The letter by Drs. Aslinia and Mindikoglu raises several points that needed to be clarified.
- 1We included in our survey1 only patients with cirrhosis and hepatocellular carcinoma (HCC) who have been treated by radiofrequency ablation (RFA) for a first and previously untreated tumor. Therefore, the follow-up after treatment starts at the date of the first RFA session.
- 2Articles reporting that 30% of patients with alcoholic liver diseases were infected by hepatitis C virus (HCV) date back to the period when HCV serology testing was introduced. This high percentage resulted from false positive serological results and under-recognition of the role of HCV infection in patients with high alcohol intake. In our study, all patients with positive HCV antibodies were also positive for HCV RNA, and we considered them as bearing HCV cirrhosis despite the fact that some had been heavy drinkers. The outcome of this subset of patients was similar to the whole HCV cirrhosis group, including antiviral treatment response, because most of them reduced or stopped their alcohol intake during follow-up. Conversely, the patients considered as having alcoholic cirrhosis were devoid of other causes of chronic liver disease, viral infection in particular. Some overlap might exist in this population between alcoholic steatohepatitis and nonalcoholic steatohepatitis, because the French definition of “a bon vivant” associates heavy drinking with excessive eating. Nevertheless, we considered only in this group patients with alcohol consumption over 80 g/day during more than 10 years (usually far more), a well-admitted but rather stringent threshold.
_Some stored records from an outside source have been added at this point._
(** [Series.sum()], [skipna=True]: nulls are skipped, the empty sum is 0. *)
Definition fsum (l : list float64) : float64 :=
  fold_left fadd (filter notna l) (FNum 0).

(** [Series.min()], [skipna=True]: NaN when no value is left. *)
Definition fmin2 (x y : float64) : float64 := if flt y x then y else x.

Definition col_min (l : list float64) : float64 :=
  match filter notna l with
  | [] => FNaN
  | x :: tl => fold_left fmin2 tl x
  end.

Definition Zsum (l : list Z) : Z := fold_left Z.add l 0.

(** int64 arithmetic wraps around. *)
Definition wrap64 (z : Z) : Z := (z + 2 ^ 63) mod 2 ^ 64 - 2 ^ 63.

(** The sum of an int64 column, as [Series.sum()] and the group sums give
    it. *)
Definition int64_sum (l : list Z) : Z := wrap64 (Zsum l).

Definition col_min_int (l : list Z) : option Z :=
  match l with
  | [] => None
  | x :: tl => Some (fold_left Z.min tl x)
  end.

(** ** Timestamps *)

Definition Timestamp := Z.

Definition ns_per_day : Z := 86400 * 1000000000.

(** Number of the calendar day of a timestamp (days since 1970-01-01). *)
Definition day_number (t : Timestamp) : Z := t / ns_per_day.

(** [Timestamp.floor('D')], the label [pd.Grouper(freq='D')] gives a row. *)
Definition floor_day (t : Timestamp) : Timestamp := day_number t * ns_per_day.

(** [Timestamp.dayofweek]: Monday is 0; 1970-01-01 was a Thursday. *)
Definition dayofweek (t : Timestamp) : Z := (day_number t + 3) mod 7.

(** The civil date (year, month, day of month) of a day number, in the
    proleptic Gregorian calendar. *)
Definition civil_from_days (days : Z) : Z * Z * Z :=
  let z := days + 719468 in
  let era := z / 146097 in
  let doe := z - era * 146097 in
  let yoe := (doe - doe / 1460 + doe / 36524 - doe / 146096) / 365 in
  let doy := doe - (365 * yoe + yoe / 4 - yoe / 100) in
  let mp := (5 * doy + 2) / 153 in
  let d := doy - (153 * mp + 2) / 5 + 1 in
  let m := if mp <? 10 then mp + 3 else mp - 9 in
  let y := yoe + era * 400 in
  (if m <=? 2 then y + 1 else y, m, d).

Definition days_from_civil (y m d : Z) : Z :=
  let y := if m <=? 2 then y - 1 else y in
  let era := y / 400 in
  let yoe := y - era * 400 in
  let doy := (153 * (if 2 <? m then m - 3 else m + 9) + 2) / 5 + d - 1 in
  let doe := yoe * 365 + yoe / 4 - yoe / 100 + doy in
  era * 146097 + doe - 719468.

Definition year_of_day (days : Z) : Z := fst (fst (civil_from_days days)).

Definition year (t : Timestamp) : Z := year_of_day (day_number t).
Definition month (t : Timestamp) : Z := snd (fst (civil_from_days (day_number t))).
Definition day (t : Timestamp) : Z := snd (civil_from_days (day_number t)).

Definition dayofyear (t : Timestamp) : Z :=
  day_number t - days_from_civil (year t) 1 1 + 1.

Definition quarter (t : Timestamp) : Z := (month t - 1) / 3 + 1.

(** [isocalendar().week]: the week of the year that holds the Thursday of the
    timestamp's week. *)
Definition isoweek (t : Timestamp) : Z :=
  let thursday := day_number t + (3 - dayofweek t) in
  (thursday - days_from_civil (year_of_day thursday) 1 1) / 7 + 1.

(** [strftime('%B')] *)
Definition month_name (t : Timestamp) : string :=
  nth (Z.to_nat (month t - 1))
    ["January"; "February"; "March"; "April"; "May"; "June"; "July";
     "August"; "September"; "October"; "November"; "December"]%string
    ""%string.

(** [(t2 - t1).days] of a Timedelta. *)
Definition timedelta_days (t2 t1 : Timestamp) : Z := (t2 - t1) / ns_per_day.

(** ** Data model: one record per DataFrame row *)

(** A CSV cell of a column pandas could not type as integer throughout:
    blank, an integer, another number, or text that is no number. *)
Inductive cell : Type :=
| CNull
| CInt (z : Z)
| CFloat (q : Q)
| CText (s : string).

Module RawCategory.
Record t : Type := mk {
  category_id : Z;
  name : option string;
  description : option string;
  parent_id : cell
}.
End RawCategory.

Module Category.
Record t : Type := mk {
  category_id : Z;
  name : option string;
  description : option string;
  parent_id : option Z
}.
End Category.

Module Product.
Record t : Type := mk {
  product_id : Z;
  name : option string;
  description : option string;
  price : float64;
  cost : float64;
  category_id : option Z;
  sku : option string;
  weight : float64;
  is_active : option bool
}.
End Product.

Module Customer.
Record t : Type := mk {
  customer_id : Z;
  email : option string;
  first_name : option string;
  last_name : option string
}.
End Customer.

Module Order.
Record t : Type := mk {
  order_id : Z;
  customer_id : Z;
  order_date : option Timestamp;
  status : option string;
  payment_method : option string;
  total_amount : float64
}.
End Order.

Module OrderItem.
Record t : Type := mk {
  order_item_id : Z;
  order_id : Z;
  product_id : Z;
  quantity : Z;
  price : float64;
  discount : float64;
  total : float64
}.
End OrderItem.

(** Rows of the tables the transform steps put back into [self.dfs]. *)

Module ProductE.
Record t : Type := mk {
  base : Product.t;
  name_category : option string;
  profit_margin : float64
}.
Definition product_id (p : t) : Z := Product.product_id (base p).
Definition category_id (p : t) : option Z := Product.category_id (base p).
Definition price (p : t) : float64 := Product.price (base p).
Definition cost (p : t) : float64 := Product.cost (base p).
End ProductE.

Module OrderE.
Record t : Type := mk {
  base : Order.t;
  total : float64;
  profit : float64;
  quantity : option Z
}.
Definition order_id (o : t) : Z := Order.order_id (base o).
Definition customer_id (o : t) : Z := Order.customer_id (base o).
Definition order_date (o : t) : option Timestamp := Order.order_date (base o).
Definition status (o : t) : option string := Order.status (base o).
End OrderE.

Module CustomerE.
Record t : Type := mk {
  base : Customer.t;
  total_orders : option Z;
  lifetime_value : float64;
  first_order_date : option Timestamp;
  last_order_date : option Timestamp;
  average_order_value : float64;
  days_between_orders : float64
}.
Definition customer_id (c : t) : Z := Customer.customer_id (base c).
Definition email (c : t) : option string := Customer.email (base c).
End CustomerE.

Module DailySales.
Record t : Type := mk {
  order_date : Timestamp;
  product_id : Z;
  category_id : Z;
  units_sold : Z;
  revenue : float64;
  order_count : Z;
  avg_unit_price : float64
}.
End DailySales.

Module DimTime.
Record t : Type := mk {
  date : Timestamp;
  day_of_week : Z;
  day_of_month : Z;
  day_of_year : Z;
  week_of_year : Z;
  month : Z;
  month_name : string;
  quarter : Z;
  year : Z;
  is_weekend : bool;
  is_holiday : bool
}.
End DimTime.

(** ** DataFrame operations *)

Section Frames.
Context {L R : Type}.

(** [left.merge(right, on=..., how='left')]: left rows in order, each with
    all its matches in the order of [right], or once with nulls. *)
Definition merge_left (on : L -> R -> bool) (left : list L) (right : list R)
  : list (L * option R) :=
  flat_map
    (fun l =>
       match filter (on l) right with
       | [] => [(l, None)]
       | ms => map (fun r => (l, Some r)) ms
       end)
    left.
End Frames.

Section GroupBy.
Context {K V : Type}.
Variable eqb : K -> K -> bool.
Variable leb : K -> K -> bool.

Fixpoint group_add (k : K) (v : V) (gs : list (K * list V))
  : list (K * list V) :=
  match gs with
  | [] => [(k, [v])]
  | (k', vs) :: gs' =>
      if eqb k k' then (k', vs ++ [v]) :: gs'
      else (k', vs) :: group_add k v gs'
  end.

(** Rows whose key is null are left out ([dropna=True]). *)
Definition group_rows (key : V -> option K) (rows : list V)
  : list (K * list V) :=
  fold_left
    (fun gs v => match key v with
                 | Some k => group_add k v gs
                 | None => gs
                 end)
    rows [].

Fixpoint insert_group (g : K * list V) (gs : list (K * list V))
  : list (K * list V) :=
  match gs with
  | [] => [g]
  | h :: tl => if leb (fst g) (fst h) then g :: gs
               else h :: insert_group g tl
  end.

Definition sort_groups (gs : list (K * list V)) : list (K * list V) :=
  fold_right insert_group [] gs.

(** [df.groupby(keys)]: the groups in key order ([sort=True]). *)
Definition groupby (key : V -> option K) (rows : list V)
  : list (K * list V) :=
  sort_groups (group_rows key rows).
End GroupBy.

(** [Series.isin(values)] on a column of strings. *)
Definition isin (s : string) (values : list string) : bool :=
  existsb (String.eqb s) values.

(** [Series.nunique()]: the number of distinct values. *)
Definition nunique (l : list Z) : Z :=
  Z.of_nat (List.length (nodup Z.eq_dec l)).

(** The values of a column, its nulls left out. *)
Definition dropna {A} (col : list (option A)) : list A :=
  flat_map (fun x => match x with Some a => [a] | None => [] end) col.

(** [Series.min()] and [Series.max()] of a column of timestamps,
    [skipna=True], on its values: NaT when there is none. *)
Definition ts_min (l : list Timestamp) : option Timestamp :=
  match l with
  | [] => None
  | x :: tl => Some (fold_left Z.min tl x)
  end.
- 3The authors are perfectly right to point out the potential and indeed very likely influence of the type of electrode used on the results. We ruled out the idea of including this parameter in a multivariate analysis for two reasons. The first one is the limited number of parameters we could take in account in a multivariate analysis according to the number of events in contrast with the numerous factors that could be involved in the prognosis. The second one is the discrepancy in tumoral size according to the type of probe used. The largest tumors were treated with the multipolar device (Prosurge, Celon Company),2 due to its increased capacity for destruction. In this setting, a comparison even by multivariate analysis would have been difficult.For underlining the role of technical points as to the type of probes and cooling systems, we previously performed a case-control study matching patients treated by internally cooled versus perfused electrodes according to different criteria, particularly tumoral size.3 This study showed that the use of perfused electrodes (Integra) was associated with a higher incidence of distant recurrences than was the use of internally cooled electrodes (Covidien). We had also shown in a pilot study that by using multipolar electrodes (Celon), complete ablation of tumors larger than 5 cm could be frequently achieved, a result out of reach of monopolar electrodes.2 Therefore, the use of a multipolar device for the treatment of smaller tumors such as those treated in our study might have reduced local recurrence rate. The heterogeneity of the techniques used is inherent to the retrospective nature of our study and the improvement of results with time following improvement in experience and technology is shared by other types of treatments such as surgery. This phenomenon needs to be stressed, because the overall results reported are likely to be less favorable than those expected today with RFA using up-to-date technique and technology.
- 4From our point of view, matching patients subjected to a curative treatment like RFA with those having usually more advanced HCC and treated by a palliative one (e.g., chemoembolization) would make little sense. Comparing survival after RFA in patients who were eligible for resection with those for whom resection was contraindicated, we found a huge difference between the two groups in terms of 5-year overall survival rates (76% versus 27%, respectively). This result confirms that criteria usually used to select patients with HCC for resection (e.g., Barcelona Clinic Liver Cancer criteria) strongly affect survival of patient, whatever the type of treatment attempted (resection or RFA). In addition, the 76% for 5-year overall survival rate obtained with RFA in patients potentially eligible for resection is favorably comparable with those reported in surgical series. Therefore, we conclude that the indication of RFA as first-line treatment even for patients usually considered as good candidates for surgery was justified regarding its far lower complication rate and its repeatability in case of recurrence. Nevertheless, there is probably a subgroup of patients in whom RFA, although potentially curative, had little chance to achieve its goal: for example, patients with three tumors or who had an even limited vascular invasion. The reduced number of cases responding to this category did not allow us any case-control comparison with chemoembolization.
We thank the authors of the letter to have helped us clarify these points.